* **WHAT TO DO**: Range to reproduce from the entries below: the line with "Fixpoint startsWith (s", the line with "(** [Number.isFinite(x)] *)", and every line in between. Give them exactly and give nothing else.

[Recorded data]
######
(** * SomeReactAndroidApp: the client's list filtering, number formatting,
      map bridge and login flow, and the backend schema, embedded in Rocq.

    JavaScript strings are sequences of UTF-16 code units, JavaScript numbers
    are IEEE 754 binary64 values (Rocq's primitive floats), React state is a
    record threaded through the handlers, and what a handler does to the outside
    world (alerts, callbacks, storage writes, navigation) is a log of effects. *)

From Stdlib Require Import ZArith NArith List Bool Lia String Ascii Floats.
From stdpp Require Import base decidable list strings gmap.

Import ListNotations.
Local Open Scope Z_scope.

Set Warnings "-register-all".

(** ** JavaScript strings *)

Abbreviation char16 := N (only parsing).
Abbreviation jsstring := (list N) (only parsing).

Module JSString.

(** The UTF-16 code units of a text given by its UTF-8 bytes. *)
Fixpoint decodeUtf8 (bytes : list N) : jsstring :=
  match bytes with
  | [] => []
  | b :: rest =>
      if (b <? 128)%N then b :: decodeUtf8 rest
      else if (b <? 224)%N then
        match rest with
        | c :: rest' => ((b - 192) * 64 + (c - 128))%N :: decodeUtf8 rest'
        | [] => []
        end
      else if (b <? 240)%N then
        match rest with
        | c :: d :: rest' =>
            ((b - 224) * 4096 + (c - 128) * 64 + (d - 128))%N :: decodeUtf8 rest'
        | _ => []
        end
      else
        match rest with
        | c :: d :: e :: rest' =>
            let cp := ((b - 240) * 262144 + (c - 128) * 4096
                       + (d - 128) * 64 + (e - 128) - 65536)%N in
            (55296 + cp / 1024)%N :: (56320 + cp mod 1024)%N :: decodeUtf8 rest'
        | _ => []
        end
  end.

(** A string literal of the source. *)
Definition lit (s : string) : jsstring :=
  decodeUtf8 (List.map N_of_ascii (list_ascii_of_string s)).

(** ECMAScript's WhiteSpace and LineTerminator code points: what
    [String.prototype.trim] strips and what the regular expression class
    [\s] matches. *)
Definition isWhiteSpace (c : char16) : bool :=
  ((9 <=? c) && (c <=? 13) || (c =? 32) || (c =? 160) || (c =? 5760)
   || (8192 <=? c) && (c <=? 8202) || (c =? 8232) || (c =? 8233)
   || (c =? 8239) || (c =? 8287) || (c =? 12288) || (c =? 65279))%N.

Fixpoint trimStart (s : jsstring) : jsstring :=
  match s with
  | c :: s' => if isWhiteSpace c then trimStart s' else s
  | [] => []
  end.

Definition trimEnd (s : jsstring) : jsstring := rev (trimStart (rev s)).

(** [s.trim()] *)
Definition trim (s : jsstring) : jsstring := trimEnd (trimStart s).

(** The lower-case partner of a code unit, for the alphabets the
    application's texts are written in: Basic Latin, Latin-1 and the Russian
    and neighbouring capitals of the Cyrillic block, U+0400 to U+042F. Every
    other code unit is kept, among them the capitals of other alphabets. *)
Definition lowerChar (c : char16) : char16 :=
  (if (65 <=? c) && (c <=? 90) then c + 32
   else if (192 <=? c) && (c <=? 222) && negb (c =? 215) then c + 32
   else if (1024 <=? c) && (c <=? 1039) then c + 80
   else if (1040 <=? c) && (c <=? 1071) then c + 32
   else c)%N.

(** [s.toLowerCase()] *)
Definition toLowerCase (s : jsstring) : jsstring := List.map lowerChar s.

(** [a === b] on two strings. *)
Definition streq (a b : jsstring) : bool := bool_decide (a = b).

Fixpoint startsWith (s p : jsstring) {struct p} : bool :=
  match p, s with
  | [], _ => true
  | c :: p', d :: s' => (c =? d)%N && startsWith s' p'
  | _ :: _, [] => false
  end.

(** [s.includes(p)] *)
Fixpoint includes (s p : jsstring) : bool :=
  startsWith s p ||
  match s with
  | [] => false
  | _ :: s' => includes s' p
  end.

(** [s.endsWith(p)] *)
Definition endsWith (s p : jsstring) : bool := startsWith (rev s) (rev p).

(** [parts.join(sep)] *)
Fixpoint join (sep : jsstring) (parts : list jsstring) : jsstring :=
  match parts with
  | [] => []
  | [p] => p
  | p :: rest => p ++ sep ++ join sep rest
  end.

(** [s.replace(p, r)] with a string pattern: the first occurrence only. *)
Fixpoint replaceFirst (s p r : jsstring) : jsstring :=
  if startsWith s p then r ++ drop (length p) s
  else match s with
       | [] => []
       | c :: s' => c :: replaceFirst s' p r
       end.

(** [s.replace(/\s+/g, '')] *)
Definition removeWhiteSpace (s : jsstring) : jsstring :=
  List.filter (fun c => negb (isWhiteSpace c)) s.

(** [s.slice(0, -1)] *)
Definition dropLast (s : jsstring) : jsstring := take (length s - 1)%nat s.

(** A JavaScript string is falsy exactly when it is empty. *)
Definition truthy (s : jsstring) : bool :=
  match s with [] => false | _ => true end.

End JSString.

Import JSString.

(** ** JavaScript numbers: IEEE 754 binary64 *)

Module JSNumber.

(** The double nearest to [p / q] (ties to even) with the given sign, for
    [0 <= p] and [0 < q]: the division of the Standard Library's
    specification of binary64, run on integers of any size. *)
Definition roundRatio (neg : bool) (p q : Z) : float :=
  let '(m, e, l) := SFdiv_core_binary prec emax p 0 q 0 in
  SF2Prim (binary_round_aux prec emax neg m e l).

(** The double nearest to an integer. *)
Definition ofZ (z : Z) : float := roundRatio (z <? 0) (Z.abs z) 1.

(** The exact value of a finite double, as [(negative, m, e)] for
    [m * 2^e]; [None] for NaN and the infinities. *)
Definition exact (x : float) : option (bool * Z * Z) :=
  match Prim2SF x with
  | S754_zero s => Some (s, 0, 0)
  | S754_finite s m e => Some (s, Z.pos m, e)
  | S754_infinity _ | S754_nan => None
  end.

(** [Number.isFinite(x)] *)
Definition isFinite (x : float) : bool := PrimFloat.is_finite x.

(** A JavaScript number is falsy exactly when it is [0], [-0] or [NaN]. *)
Definition truthy (x : float) : bool := negb (PrimFloat.is_zero x || PrimFloat.is_nan x).

(** A shift record whose mantissa is not negative and at most [bound]. *)
Definition shifted (bound : Z) (mrs : shr_record) : Prop :=
  0 <= shr_m mrs <= bound.

(** *** Decimal digits *)

Definition isDigit (c : char16) : bool := ((48 <=? c) && (c <=? 57))%N.

Definition digitValue (c : char16) : Z := Z.of_N c - 48.

(** The value of a string of decimal digits. *)
Definition digitsValue (ds : jsstring) : Z :=
  fold_left (fun acc c => 10 * acc + digitValue c) ds 0.

(** The decimal digits of a natural number, without leading zeros (["0"] for
    zero). *)
Fixpoint decimalAux (fuel : nat) (n : N) (acc : jsstring) : jsstring :=
  match fuel with
  | O => acc
  | S fuel' =>
      let acc' := (48 + n mod 10)%N :: acc in
      if (n / 10 =? 0)%N then acc' else decimalAux fuel' (n / 10)%N acc'
  end.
######
* **TASK SOLUTION**:
Fixpoint startsWith (s p : jsstring) {struct p} : bool :=
  match p, s with
  | [], _ => true
  | c :: p', d :: s' => (c =? d)%N && startsWith s' p'
  | _ :: _, [] => false
  end.

(** [s.includes(p)] *)
Fixpoint includes (s p : jsstring) : bool :=
  startsWith s p ||
  match s with
  | [] => false
  | _ :: s' => includes s' p
  end.

(** [s.endsWith(p)] *)
Definition endsWith (s p : jsstring) : bool := startsWith (rev s) (rev p).

(** [parts.join(sep)] *)
Fixpoint join (sep : jsstring) (parts : list jsstring) : jsstring :=
  match parts with
  | [] => []
  | [p] => p
  | p :: rest => p ++ sep ++ join sep rest
  end.

(** [s.replace(p, r)] with a string pattern: the first occurrence only. *)
Fixpoint replaceFirst (s p r : jsstring) : jsstring :=
  if startsWith s p then r ++ drop (length p) s
  else match s with
       | [] => []
       | c :: s' => c :: replaceFirst s' p r
       end.

(** [s.replace(/\s+/g, '')] *)
Definition removeWhiteSpace (s : jsstring) : jsstring :=
  List.filter (fun c => negb (isWhiteSpace c)) s.

(** [s.slice(0, -1)] *)
Definition dropLast (s : jsstring) : jsstring := take (length s - 1)%nat s.

(** A JavaScript string is falsy exactly when it is empty. *)
Definition truthy (s : jsstring) : bool :=
  match s with [] => false | _ => true end.

End JSString.

Import JSString.

(** ** JavaScript numbers: IEEE 754 binary64 *)

Module JSNumber.

(** The double nearest to [p / q] (ties to even) with the given sign, for
    [0 <= p] and [0 < q]: the division of the Standard Library's
    specification of binary64, run on integers of any size. *)
Definition roundRatio (neg : bool) (p q : Z) : float :=
  let '(m, e, l) := SFdiv_core_binary prec emax p 0 q 0 in
  SF2Prim (binary_round_aux prec emax neg m e l).

(** The double nearest to an integer. *)
Definition ofZ (z : Z) : float := roundRatio (z <? 0) (Z.abs z) 1.

(** The exact value of a finite double, as [(negative, m, e)] for
    [m * 2^e]; [None] for NaN and the infinities. *)
Definition exact (x : float) : option (bool * Z * Z) :=
  match Prim2SF x with
  | S754_zero s => Some (s, 0, 0)
  | S754_finite s m e => Some (s, Z.pos m, e)
  | S754_infinity _ | S754_nan => None
  end.

(** [Number.isFinite(x)] *)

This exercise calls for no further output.